Success and first expansion
The conference proved to be an almost perfect fit for the six schools from both a competitive and financial standpoint. Arizona and Arizona State, in particular, experienced success in baseball with Arizona garnering the 1963 College World Series (CWS) runner-up trophy and ASU winning the CWS in 1965, 1967, and 1969. Colorado State and Texas-El Paso (UTEP), at that time just renamed from Texas Western College, were accepted in September 1967 (joined in July 1968) to bring membership up 

With massive growth in the state of Arizona, the balance of WAC play in the 1970s became increasingly skewed in favor of the Arizona schools, who won or tied for all but two WAC football titles from 1969 onward. In the summer of 1978, the two schools left the WAC for the Pac-8, which became the Pac-10, and were replaced in the WAC by San Diego State and, one year later, Hawaii. The WAC further expanded by adding Air Force in the summer of 1980. A college football national championship won by Brigham Young in 1984 added to the WAC's reputation. This nine-team line-up of the WAC defined the conference for nearly 15 years.

Second wave of expansion
Fresno State expanded its athletic program in the early 1990s and was granted membership in 1992 as the nationwide trend against major college programs independent of conferences accelerated. The WAC merged with the High Country Athletic Conference, a parallel organization to the WAC for women's athletics, in 1990 to unify both men's and women's athletics under one administrative structure.
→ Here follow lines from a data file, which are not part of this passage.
Definition failed_message (c : Category) : string :=
  match c with
  | web => "Serper web search failed: "
  | video => "Serper video search failed: "
  | image => "Serper image search failed: "
  | news => "Serper news search failed: "
  end.

Definition error_message (c : Category) : string :=
  match c with
  | web => "Serper web search error:"
  | video => "Serper video search error:"
  | image => "Serper image search error:"
  | news => "Serper news search error:"
  end.

Definition items_error (c : Category) (data : JSON) : option Exn :=
  match c with
  | web => match webItems data mr with inl e => Some e | inr _ => None end
  | video => match videoItems data mr with inl e => Some e | inr _ => None end
  | image => match imageItems data mr with inl e => Some e | inr _ => None end
  | news => match newsItems data mr with inl e => Some e | inr _ => None end
  end.

(** The lines the handler of [c] writes to the console over its life. *)
Definition failure_log (c : Category) : list LogEntry :=
  match reply c with
  | FetchRejects e => [LogError (error_message c) e]
  | FetchResolves response =>
      if ok response
      then match json response with
           | JsonRejects e => [LogError (error_message c) e]
           | JsonResolves data =>
               match items_error c data with
               | Some e => [LogError (error_message c) e]
               | None => []
               end
           end
      else
        match c with
        | news => [Log (failed_message c +++ statusText response)]
        | _ => [Log (failed_message c +++ statusText response);
                LogError (error_message c) (Error "Search failed")]
        end
  end.

(** A handler's state agrees with the call: it was started only when its
    category was requested, and what it waits for is the backend's reply
    to its own request. *)
Definition st_ok (c : Category) (p : Pending) : Prop :=
  match p with
  | NotStarted => includes cts c = false
  | AwaitFetch o => includes cts c = true /\ o = reply c
  | AwaitJson j =>
      includes cts c = true /\
      exists response, reply c = FetchResolves response /\ ok response = true /\ json response = j
  | Settled => includes cts c = true
  | Rejected _ => False
  end.

Definition is_done (p : Pending) : bool :=
  match p with
  | NotStarted | Settled => true
  | _ => false
  end.

(** Segments left to run. *)
Definition rank (p : Pending) : nat :=
  match p with
  | AwaitFetch _ => 2
  | AwaitJson _ => 1
  | _ => 0
  end.

(** The shared list after the web and the news handler have or have not
    finished: a finished handler has made its write, and when both have
    finished the web handler's assignment came either before the news
    handler's append or after it. *)
Definition results_ok (web_done news_done : bool) (l : list SearchResultItem.t) : Prop :=
  let W := contribution web web_result in
  let N := contribution news news_result in
  match web_done, news_done with
  | false, false => l = []
  | true, false => l = W
  | false, true => l = N
  | true, true =>
      l = W ++ N \/ (includes cts web = true /\ failed web = false /\ l = W)
  end.

(** The invariant of the event loop. *)
Record Inv (query0 : string) (s : Tasks * World) : Prop := mkInv {
  inv_tasks : forall c, st_ok c (fst s c);
  inv_videos :
    videos (obj (snd s)) =
      if is_done (fst s video) then contribution video video_result else [];
  inv_images :
    images (obj (snd s)) =
      if is_done (fst s image) then contribution image image_result else [];
  inv_results :
    results_ok (is_done (fst s web)) (is_done (fst s news)) (results (obj (snd s)));
  inv_query : query (obj (snd s)) = query0;
  inv_network :
    network (snd s) = map request_of (filter (includes cts) [web; video; image; news]);
  inv_console :
    forall c, includes cts c = true -> is_done (fst s c) = true ->
              incl (failure_log c) (console (snd s));
  inv_console_only :
    forall entry, In entry (console (snd s)) ->
                  exists c, includes cts c = true /\ In entry (failure_log c)
}.

(** The state [search] is in when it reaches [await Promise.all]: the
    handlers of the requested categories have been called, in the order
    web, video, image, news, on the fresh [results] object. *)
Definition after_calls (query0 : string) : Tasks * World :=
  let s := (fun _ => NotStarted, mkWorld (mkSearchResults [] [] [] query0 0) [] []) in
  let s := call_if apiKey backend cts web sq mr s in
  let s := call_if apiKey backend cts video sq mr s in
  let s := call_if apiKey backend cts image sq mr s in
  call_if apiKey backend cts news sq mr s.

End Run.


(** ** Vocabulary of the statements *)

(** [sub] occurs in [s]. *)
Definition contains (s sub : string) : Prop :=
  exists before after, s = before +++ sub +++ after.

Definition category_name (c : Category) : string :=
  match c with
  | web => "web"
  | video => "video"
  | image => "image"
  | news => "news"
  end.

Definition log_message (entry : LogEntry) : string :=
  match entry with
  | Log message => message
  | LogError message _ => message
  end.

(** A console line that names the category it reports on. *)
Definition mentions (c : Category) (entry : LogEntry) : bool :=
  String.prefix ("Serper " +++ category_name c +++ " search ") (log_message entry).

(** ** Sample backends *)

Definition rawItem (title link snippet : string) : JSON :=
  JObj [("title", JStr title); ("link", JStr link); ("snippet", JStr snippet)].

Definition replyOk (data : JSON) : FetchOutcome :=
  FetchResolves (mkResponse true "OK" (JsonResolves data)).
In 1996, the WAC expanded again, adding six schools to its ranks for a total of sixteen. Rice, TCU, and SMU joined the league from the Southwest Conference, which had disbanded. Big West Conference members San Jose State and UNLV were also admitted, as well as Tulsa from the Missouri Valley Conference. Also, two WAC members for men's sports at the time, Air Force and Hawaii, brought their women's sports into the WAC. With the expansion, the WAC was divided into two divisions, the Mountain and the Pacific.

To help in organizing schedules and travel for the far-flung league, the members were divided into four quadrants of four teams each, as follows:

Quadrant one was always part of the Pacific Division, and quadrant four was always part of the Mountain Division. Quadrant two was part of the Pacific Division for 1996 and 1997 before switching to the Mountain Division in 1998, while the reverse was true for quadrant three. The scheduled fourth year of the alignment was abandoned after eight schools left to form the Mountain West Conference.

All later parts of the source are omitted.